As an example for why short-circuit evaluation is useful, I gave this example in C:

if (ptr != NULL && *ptr > 10) {
    ...
} else {
    ...
}

Evaluating the expression *ptr > 10 is safe only if ptr != NULL. Clearly, there are scenarios where expressions of types other than Bool are safe to evaluate only under certain conditions. For example, we want to evaluate x / y only if y is not 0. Or we want to take the tail of a list only if the list is non-empty. Let's take the division by 0 example:

safeQuotient :: Double -> Double -> Maybe Double
safeQuotient x y | y == 0    = Nothing
                 | otherwise = Just (x / y)

There's little to improve about this definition, but for the sake of discussion, let's assume that we want to assign the result of x / y to a local variable before returning the result. Here's how we can do this:

safeQuotient :: Double -> Double -> Maybe Double
safeQuotient x y | y == 0    = Nothing
                 | otherwise = let q = x / y
                               in  Just q

Clearly, we calculate q = x / y only when it is safe to do so. However, most Haskell programmers find where blocks more readable and use let expressions only when absolutely necessary. So we would really like to write

safeQuotient :: Double -> Double -> Maybe Double
safeQuotient x y | y == 0    = Nothing
                 | otherwise = Just q
  where
    q = x / y

And it turns out we can, thanks to lazy evaluation. The variable q is visible in both branches of the definition because, remember, a where block is attached to the entire equation, not just to an individual branch. In the first branch, when y == 0, the result is Nothing, so we will never ask for the value of q. The dangerous expression x / y is never evaluated. In the second branch, we return Just q. Thus, the caller of safeQuotient may evaluate q at some point. But this is fine. We return Just q only if y is not 0, so the division x / y is safe.

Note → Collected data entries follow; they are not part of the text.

Lemma astype_slot_same (f : Frame) :
  is_array f = true -> forallb c_long (Frame.data f) = true ->
  astype_slot (Frame.shape f) f
  = Ok (Frame.make (Frame.shape f)
          (map (fun v => v mod 256) (Frame.data f))).
Proof.
  intros H1 H2.
  destruct (astype_slot (Frame.shape f) f) as [g|x] eqn:E.
  - rewrite (astype_slot_same_shape f g E). reflexivity.
  - exfalso. unfold astype_slot in E.
    rewrite H1, H2, aligned_same, compatible_same in E. discriminate.
Qed.

Lemma map_as_uint8_exact (l : list Z) :
  Forall (fun v => 0 <= v < 256) l -> map as_uint8 l = l.
Proof.
  induction 1 as [|v l Hv _ IH]; simpl; [reflexivity|].
  rewrite IH, as_uint8_exact by assumption. reflexivity.
Qed.

(** An array of the shape of the slot and of dtype uint8 is stored as
    it is. *)
Lemma astype_slot_exact (f : Frame) :
  is_array f = true -> Forall (fun v => 0 <= v < 256) (Frame.data f) ->
  astype_slot (Frame.shape f) f = Ok f.
Proof.
  intros Ha Hv.
  assert (Hc : forallb c_long (Frame.data f) = true).
  { apply forallb_forall. intros v Hin.
    rewrite Forall_forall in Hv. specialize (Hv v Hin).
    unfold c_long. apply andb_true_iff.
    split; [apply Z.leb_le | apply Z.ltb_lt]; lia. }
  rewrite (astype_slot_same f Ha Hc).
  change (fun v => v mod 256) with as_uint8.
  rewrite (map_as_uint8_exact _ Hv). destruct f; reflexivity.
Qed.

(** A transition already in the shape and the dtypes of the arrays
    is stored as it is. *)
Lemma stored_form_exact (e : Experience) :
  is_array (Experience.state e) = true ->
  Forall (fun v => 0 <= v < 256) (Frame.data (Experience.state e)) ->
  -2147483648 <= Experience.action e < 2147483648 ->
  as_float32 (Experience.reward e) = Experience.reward e ->
  stored_form (Frame.shape (Experience.state e)) e = Ok e.
Proof.
  intros Ha Hv Hact Hr. unfold stored_form.
  rewrite astype_slot_exact by assumption. cbn [rbind].
  unfold astype_int32, c_long.
  replace ((-9223372036854775808 <=? Experience.action e)
           && (Experience.action e <? 9223372036854775808)) with true.
  2:{ symmetry. apply andb_true_iff. split;
      [apply Z.leb_le | apply Z.ltb_lt]; lia. }
  cbn [rbind]. rewrite as_int32_exact, Hr by assumption.
  destruct e; reflexivity.
Qed.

In summary, lazy evaluation allows us to define expressions that we know aren't always safe to evaluate, as long as we only evaluate them when they are safe to evaluate. This can lead to more readable code—the above is a bad example—and may help to make our program more efficient.

How can this help efficiency? Assume we have a function someCostlyComputation that fails when given an empty list as argument, and assume we need the result of someCostlyComputation twice in our code, something like this:

madeUpFunction :: [Int] -> Int
madeUpFunction xs | null xs   = 0
                  | otherwise = y * y
  where
    y = someCostlyComputation xs

Without local variables, we would have to define madeUpFunction as

madeUpFunction :: [Int] -> Int
madeUpFunction xs | null xs   = 0
                  | otherwise = someCostlyComputation xs * someCostlyComputation xs

but this would evaluate the expression someCostlyComputation xs twice and thus would be more expensive. So we really need a local variable here. We could have introduced it in the otherwise branch using a let expression, as we did with safeQuotient before, but we don't have to, thanks to lazy evaluation.

A note: This type of scenario does come up in real programs, but I found it hard to come up with a small standalone example. Hence madeUpFunction and someCostlyComputation. I hope the idea is clear and your imagination sees how this might apply to real-world situations.